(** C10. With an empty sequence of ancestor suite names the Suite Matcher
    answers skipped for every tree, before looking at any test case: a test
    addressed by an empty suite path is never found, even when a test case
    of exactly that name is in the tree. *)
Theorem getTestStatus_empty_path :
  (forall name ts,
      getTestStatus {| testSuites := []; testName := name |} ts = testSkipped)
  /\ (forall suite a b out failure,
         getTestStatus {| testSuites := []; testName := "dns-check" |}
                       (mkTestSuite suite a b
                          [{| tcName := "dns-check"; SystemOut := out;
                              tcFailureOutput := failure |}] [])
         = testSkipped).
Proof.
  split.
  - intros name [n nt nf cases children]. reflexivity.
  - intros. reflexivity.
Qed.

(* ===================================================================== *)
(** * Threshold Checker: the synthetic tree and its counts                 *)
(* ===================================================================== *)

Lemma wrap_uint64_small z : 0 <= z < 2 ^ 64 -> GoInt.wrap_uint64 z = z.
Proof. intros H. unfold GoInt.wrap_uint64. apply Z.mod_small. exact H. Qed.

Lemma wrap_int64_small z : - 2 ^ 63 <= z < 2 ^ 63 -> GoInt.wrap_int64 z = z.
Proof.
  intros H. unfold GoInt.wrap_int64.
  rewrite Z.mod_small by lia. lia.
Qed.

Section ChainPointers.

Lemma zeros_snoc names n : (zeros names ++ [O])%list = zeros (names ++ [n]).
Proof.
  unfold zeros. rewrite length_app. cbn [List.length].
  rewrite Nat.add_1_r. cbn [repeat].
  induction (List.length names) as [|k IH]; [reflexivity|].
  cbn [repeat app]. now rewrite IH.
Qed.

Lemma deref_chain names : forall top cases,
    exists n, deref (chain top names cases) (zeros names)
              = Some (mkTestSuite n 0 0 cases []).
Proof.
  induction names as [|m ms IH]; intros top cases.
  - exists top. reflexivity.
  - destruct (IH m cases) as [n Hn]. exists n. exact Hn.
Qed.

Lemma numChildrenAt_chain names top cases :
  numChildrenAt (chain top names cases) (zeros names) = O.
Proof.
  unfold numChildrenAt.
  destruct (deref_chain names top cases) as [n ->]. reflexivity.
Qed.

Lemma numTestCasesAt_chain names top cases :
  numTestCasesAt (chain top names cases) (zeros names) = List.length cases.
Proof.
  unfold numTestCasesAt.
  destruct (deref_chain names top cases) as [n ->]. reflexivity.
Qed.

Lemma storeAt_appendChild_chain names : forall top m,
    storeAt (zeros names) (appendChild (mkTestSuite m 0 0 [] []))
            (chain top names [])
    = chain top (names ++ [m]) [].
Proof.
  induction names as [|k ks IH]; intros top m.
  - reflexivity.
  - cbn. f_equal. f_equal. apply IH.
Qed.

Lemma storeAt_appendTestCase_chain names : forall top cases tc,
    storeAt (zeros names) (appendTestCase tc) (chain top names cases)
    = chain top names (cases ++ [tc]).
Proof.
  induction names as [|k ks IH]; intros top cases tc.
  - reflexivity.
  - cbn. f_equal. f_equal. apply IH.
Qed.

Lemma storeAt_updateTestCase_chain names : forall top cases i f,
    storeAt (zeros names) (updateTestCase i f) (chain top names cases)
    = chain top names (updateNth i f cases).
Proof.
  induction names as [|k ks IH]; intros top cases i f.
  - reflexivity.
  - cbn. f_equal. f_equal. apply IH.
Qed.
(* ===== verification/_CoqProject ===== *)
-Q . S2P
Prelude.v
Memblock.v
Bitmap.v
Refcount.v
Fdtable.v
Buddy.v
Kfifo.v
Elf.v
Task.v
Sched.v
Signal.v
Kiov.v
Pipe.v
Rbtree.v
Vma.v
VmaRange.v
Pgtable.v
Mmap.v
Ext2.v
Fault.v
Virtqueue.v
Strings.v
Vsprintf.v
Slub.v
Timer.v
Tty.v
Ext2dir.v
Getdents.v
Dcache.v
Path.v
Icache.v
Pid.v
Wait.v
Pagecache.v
++++++++
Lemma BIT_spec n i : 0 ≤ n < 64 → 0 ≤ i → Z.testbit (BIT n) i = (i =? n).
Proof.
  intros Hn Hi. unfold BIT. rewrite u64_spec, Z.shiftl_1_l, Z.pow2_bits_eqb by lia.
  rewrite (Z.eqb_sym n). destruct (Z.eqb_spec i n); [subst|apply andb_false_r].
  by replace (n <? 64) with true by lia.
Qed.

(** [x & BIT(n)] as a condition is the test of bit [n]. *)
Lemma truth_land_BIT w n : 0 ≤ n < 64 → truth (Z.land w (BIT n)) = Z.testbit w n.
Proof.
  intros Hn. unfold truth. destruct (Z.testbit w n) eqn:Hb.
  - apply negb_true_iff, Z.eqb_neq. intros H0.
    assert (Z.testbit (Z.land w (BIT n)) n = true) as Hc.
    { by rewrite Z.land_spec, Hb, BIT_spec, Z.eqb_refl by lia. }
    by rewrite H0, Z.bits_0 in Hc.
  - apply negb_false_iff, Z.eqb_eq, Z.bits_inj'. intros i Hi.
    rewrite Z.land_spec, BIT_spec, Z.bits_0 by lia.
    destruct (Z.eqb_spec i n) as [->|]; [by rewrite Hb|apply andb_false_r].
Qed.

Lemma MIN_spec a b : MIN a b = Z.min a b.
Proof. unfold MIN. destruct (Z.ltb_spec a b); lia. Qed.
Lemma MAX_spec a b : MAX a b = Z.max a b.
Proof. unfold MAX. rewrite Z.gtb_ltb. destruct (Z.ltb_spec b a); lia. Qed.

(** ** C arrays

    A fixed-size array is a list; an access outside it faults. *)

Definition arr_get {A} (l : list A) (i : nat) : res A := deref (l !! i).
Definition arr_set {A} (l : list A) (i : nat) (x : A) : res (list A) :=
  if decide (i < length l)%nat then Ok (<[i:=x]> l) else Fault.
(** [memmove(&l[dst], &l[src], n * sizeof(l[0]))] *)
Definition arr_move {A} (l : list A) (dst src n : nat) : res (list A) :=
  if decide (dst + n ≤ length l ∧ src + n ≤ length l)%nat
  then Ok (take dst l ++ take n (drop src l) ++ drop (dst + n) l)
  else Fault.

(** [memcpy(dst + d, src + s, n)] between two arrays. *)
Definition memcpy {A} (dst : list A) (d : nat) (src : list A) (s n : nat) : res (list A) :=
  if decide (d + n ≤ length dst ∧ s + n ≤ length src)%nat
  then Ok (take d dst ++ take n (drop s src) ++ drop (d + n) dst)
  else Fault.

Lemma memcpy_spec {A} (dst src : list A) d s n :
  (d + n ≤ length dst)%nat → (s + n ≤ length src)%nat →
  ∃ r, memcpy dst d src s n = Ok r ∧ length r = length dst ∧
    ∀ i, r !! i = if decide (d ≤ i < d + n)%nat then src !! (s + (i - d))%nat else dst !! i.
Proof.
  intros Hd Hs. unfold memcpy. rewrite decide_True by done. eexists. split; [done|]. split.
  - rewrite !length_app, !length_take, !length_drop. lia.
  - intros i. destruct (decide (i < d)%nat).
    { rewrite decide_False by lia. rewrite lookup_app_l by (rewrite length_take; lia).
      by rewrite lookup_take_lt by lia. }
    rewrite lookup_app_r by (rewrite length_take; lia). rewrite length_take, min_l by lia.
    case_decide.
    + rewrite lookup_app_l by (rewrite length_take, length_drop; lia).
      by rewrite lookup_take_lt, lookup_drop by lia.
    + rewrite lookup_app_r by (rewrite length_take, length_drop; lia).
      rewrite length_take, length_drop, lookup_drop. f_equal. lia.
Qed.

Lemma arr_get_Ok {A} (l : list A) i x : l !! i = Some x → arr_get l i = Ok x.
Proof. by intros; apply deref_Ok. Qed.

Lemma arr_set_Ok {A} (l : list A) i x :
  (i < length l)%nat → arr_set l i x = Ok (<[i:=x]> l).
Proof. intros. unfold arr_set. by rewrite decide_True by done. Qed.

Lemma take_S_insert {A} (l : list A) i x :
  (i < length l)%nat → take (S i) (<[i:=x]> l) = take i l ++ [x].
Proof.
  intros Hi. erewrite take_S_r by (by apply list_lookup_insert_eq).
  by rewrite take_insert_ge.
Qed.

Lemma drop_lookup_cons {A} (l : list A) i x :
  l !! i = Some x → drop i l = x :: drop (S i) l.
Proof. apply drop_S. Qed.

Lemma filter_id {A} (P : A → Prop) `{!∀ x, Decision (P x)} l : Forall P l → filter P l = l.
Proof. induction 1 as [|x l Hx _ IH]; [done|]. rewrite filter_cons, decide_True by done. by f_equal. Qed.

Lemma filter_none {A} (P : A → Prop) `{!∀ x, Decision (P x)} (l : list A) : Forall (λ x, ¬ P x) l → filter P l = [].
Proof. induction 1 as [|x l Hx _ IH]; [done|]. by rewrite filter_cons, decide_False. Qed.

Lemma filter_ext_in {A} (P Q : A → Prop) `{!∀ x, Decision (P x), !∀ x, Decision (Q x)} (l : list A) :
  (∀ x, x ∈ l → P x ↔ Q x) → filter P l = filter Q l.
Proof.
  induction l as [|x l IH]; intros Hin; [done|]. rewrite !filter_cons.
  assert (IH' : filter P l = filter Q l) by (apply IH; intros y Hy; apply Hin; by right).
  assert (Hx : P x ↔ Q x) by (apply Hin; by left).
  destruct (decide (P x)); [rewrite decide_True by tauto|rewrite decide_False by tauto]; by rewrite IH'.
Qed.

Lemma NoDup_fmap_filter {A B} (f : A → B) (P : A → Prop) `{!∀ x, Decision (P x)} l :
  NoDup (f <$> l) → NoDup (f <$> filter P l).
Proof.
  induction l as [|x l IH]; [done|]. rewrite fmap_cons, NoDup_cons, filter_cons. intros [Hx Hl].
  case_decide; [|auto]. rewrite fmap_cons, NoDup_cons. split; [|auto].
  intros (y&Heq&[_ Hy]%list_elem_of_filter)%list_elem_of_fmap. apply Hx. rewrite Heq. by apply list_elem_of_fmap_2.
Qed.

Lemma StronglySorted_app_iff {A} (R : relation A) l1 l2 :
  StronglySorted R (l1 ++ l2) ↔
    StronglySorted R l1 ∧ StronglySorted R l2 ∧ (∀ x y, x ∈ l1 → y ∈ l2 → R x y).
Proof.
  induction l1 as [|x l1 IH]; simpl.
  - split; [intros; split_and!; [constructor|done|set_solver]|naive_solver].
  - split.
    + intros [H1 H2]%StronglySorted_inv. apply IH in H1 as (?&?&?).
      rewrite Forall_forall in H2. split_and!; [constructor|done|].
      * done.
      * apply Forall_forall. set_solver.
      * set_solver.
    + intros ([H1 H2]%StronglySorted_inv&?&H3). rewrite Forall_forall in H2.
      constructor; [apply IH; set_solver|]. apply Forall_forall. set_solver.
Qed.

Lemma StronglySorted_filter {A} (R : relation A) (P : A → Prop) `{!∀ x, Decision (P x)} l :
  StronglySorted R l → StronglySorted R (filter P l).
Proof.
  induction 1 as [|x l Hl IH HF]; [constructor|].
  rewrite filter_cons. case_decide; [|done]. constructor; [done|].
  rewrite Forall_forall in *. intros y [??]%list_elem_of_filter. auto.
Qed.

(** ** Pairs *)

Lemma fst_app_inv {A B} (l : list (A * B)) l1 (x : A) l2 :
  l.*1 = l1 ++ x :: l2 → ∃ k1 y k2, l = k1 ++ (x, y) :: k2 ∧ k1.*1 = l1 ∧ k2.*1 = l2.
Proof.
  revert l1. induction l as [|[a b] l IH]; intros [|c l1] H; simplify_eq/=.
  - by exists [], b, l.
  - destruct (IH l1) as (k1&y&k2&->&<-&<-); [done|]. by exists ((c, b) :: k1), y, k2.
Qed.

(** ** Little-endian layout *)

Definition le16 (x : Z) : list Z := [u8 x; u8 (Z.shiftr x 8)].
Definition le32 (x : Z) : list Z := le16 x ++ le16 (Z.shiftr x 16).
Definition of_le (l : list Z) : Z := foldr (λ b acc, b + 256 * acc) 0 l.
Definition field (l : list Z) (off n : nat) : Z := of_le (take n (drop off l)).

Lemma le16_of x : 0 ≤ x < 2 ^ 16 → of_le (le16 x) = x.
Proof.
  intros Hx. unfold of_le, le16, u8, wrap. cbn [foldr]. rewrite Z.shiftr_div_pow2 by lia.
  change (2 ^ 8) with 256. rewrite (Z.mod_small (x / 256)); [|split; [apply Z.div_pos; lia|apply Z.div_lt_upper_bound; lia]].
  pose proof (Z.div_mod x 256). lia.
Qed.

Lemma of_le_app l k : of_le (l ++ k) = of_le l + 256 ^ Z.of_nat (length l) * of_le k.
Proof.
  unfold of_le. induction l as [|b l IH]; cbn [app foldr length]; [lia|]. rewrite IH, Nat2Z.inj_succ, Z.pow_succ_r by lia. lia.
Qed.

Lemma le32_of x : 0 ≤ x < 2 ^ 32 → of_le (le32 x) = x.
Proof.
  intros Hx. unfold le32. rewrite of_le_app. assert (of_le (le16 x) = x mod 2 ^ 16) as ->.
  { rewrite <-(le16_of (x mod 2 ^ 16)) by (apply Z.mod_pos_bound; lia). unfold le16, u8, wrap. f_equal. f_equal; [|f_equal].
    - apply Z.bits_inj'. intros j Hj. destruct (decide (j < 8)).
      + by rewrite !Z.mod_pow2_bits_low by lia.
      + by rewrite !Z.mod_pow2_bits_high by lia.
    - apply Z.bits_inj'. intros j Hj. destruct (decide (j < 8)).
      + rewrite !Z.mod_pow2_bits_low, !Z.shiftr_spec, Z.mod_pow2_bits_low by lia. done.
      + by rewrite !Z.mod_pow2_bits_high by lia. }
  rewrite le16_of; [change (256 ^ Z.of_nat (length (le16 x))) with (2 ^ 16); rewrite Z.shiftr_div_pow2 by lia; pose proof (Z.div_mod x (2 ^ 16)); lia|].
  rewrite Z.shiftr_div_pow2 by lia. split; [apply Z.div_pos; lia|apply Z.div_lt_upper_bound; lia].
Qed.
++++++++
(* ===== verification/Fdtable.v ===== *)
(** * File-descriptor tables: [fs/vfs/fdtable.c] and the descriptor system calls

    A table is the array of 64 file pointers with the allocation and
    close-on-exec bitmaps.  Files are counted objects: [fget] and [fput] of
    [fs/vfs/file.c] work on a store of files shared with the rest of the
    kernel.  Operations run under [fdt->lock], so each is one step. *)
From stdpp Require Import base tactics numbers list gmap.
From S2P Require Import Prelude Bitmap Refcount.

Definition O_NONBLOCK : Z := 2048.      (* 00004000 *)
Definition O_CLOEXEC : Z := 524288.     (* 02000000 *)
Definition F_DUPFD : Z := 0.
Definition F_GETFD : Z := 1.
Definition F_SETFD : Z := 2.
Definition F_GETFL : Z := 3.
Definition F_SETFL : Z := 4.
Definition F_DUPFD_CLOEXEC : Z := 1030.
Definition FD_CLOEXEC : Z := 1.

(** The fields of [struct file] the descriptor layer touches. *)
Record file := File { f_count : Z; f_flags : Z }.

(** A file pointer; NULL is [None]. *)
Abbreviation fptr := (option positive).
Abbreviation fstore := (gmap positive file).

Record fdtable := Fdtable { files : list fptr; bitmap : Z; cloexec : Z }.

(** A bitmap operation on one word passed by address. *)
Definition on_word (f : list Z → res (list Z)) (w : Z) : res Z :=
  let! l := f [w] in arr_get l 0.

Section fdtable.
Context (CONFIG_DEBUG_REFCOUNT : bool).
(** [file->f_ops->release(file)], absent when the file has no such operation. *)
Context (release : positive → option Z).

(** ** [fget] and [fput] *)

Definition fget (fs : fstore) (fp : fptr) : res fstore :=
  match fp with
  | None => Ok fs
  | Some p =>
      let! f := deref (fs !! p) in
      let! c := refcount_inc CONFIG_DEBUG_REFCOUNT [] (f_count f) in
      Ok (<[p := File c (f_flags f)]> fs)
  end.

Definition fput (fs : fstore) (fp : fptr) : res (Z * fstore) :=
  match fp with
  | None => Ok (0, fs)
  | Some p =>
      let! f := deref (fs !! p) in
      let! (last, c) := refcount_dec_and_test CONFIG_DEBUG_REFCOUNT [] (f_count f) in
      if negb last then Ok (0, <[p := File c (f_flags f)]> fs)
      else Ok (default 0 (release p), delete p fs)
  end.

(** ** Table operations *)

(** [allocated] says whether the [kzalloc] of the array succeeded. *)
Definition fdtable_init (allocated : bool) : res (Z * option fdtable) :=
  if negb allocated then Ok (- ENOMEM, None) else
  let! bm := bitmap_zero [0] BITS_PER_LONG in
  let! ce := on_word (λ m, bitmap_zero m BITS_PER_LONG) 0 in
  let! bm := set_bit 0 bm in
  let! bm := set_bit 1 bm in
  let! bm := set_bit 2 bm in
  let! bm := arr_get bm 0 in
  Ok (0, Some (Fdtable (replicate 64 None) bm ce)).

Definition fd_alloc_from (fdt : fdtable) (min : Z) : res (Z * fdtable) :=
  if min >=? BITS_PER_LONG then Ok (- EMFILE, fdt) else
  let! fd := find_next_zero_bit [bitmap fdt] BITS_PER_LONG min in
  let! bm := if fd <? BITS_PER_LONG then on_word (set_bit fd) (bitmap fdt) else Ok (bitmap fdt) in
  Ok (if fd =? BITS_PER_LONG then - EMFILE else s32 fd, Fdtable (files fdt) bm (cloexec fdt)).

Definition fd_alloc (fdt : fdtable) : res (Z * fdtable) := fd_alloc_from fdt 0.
++++++++
▶ _Exercise requirements_:
Filter the listing above by the word "Context"; copy each line that passes.

▶ _Answer to the problem_:
Context (CONFIG_DEBUG_REFCOUNT : bool).
Context (release : positive → option Z).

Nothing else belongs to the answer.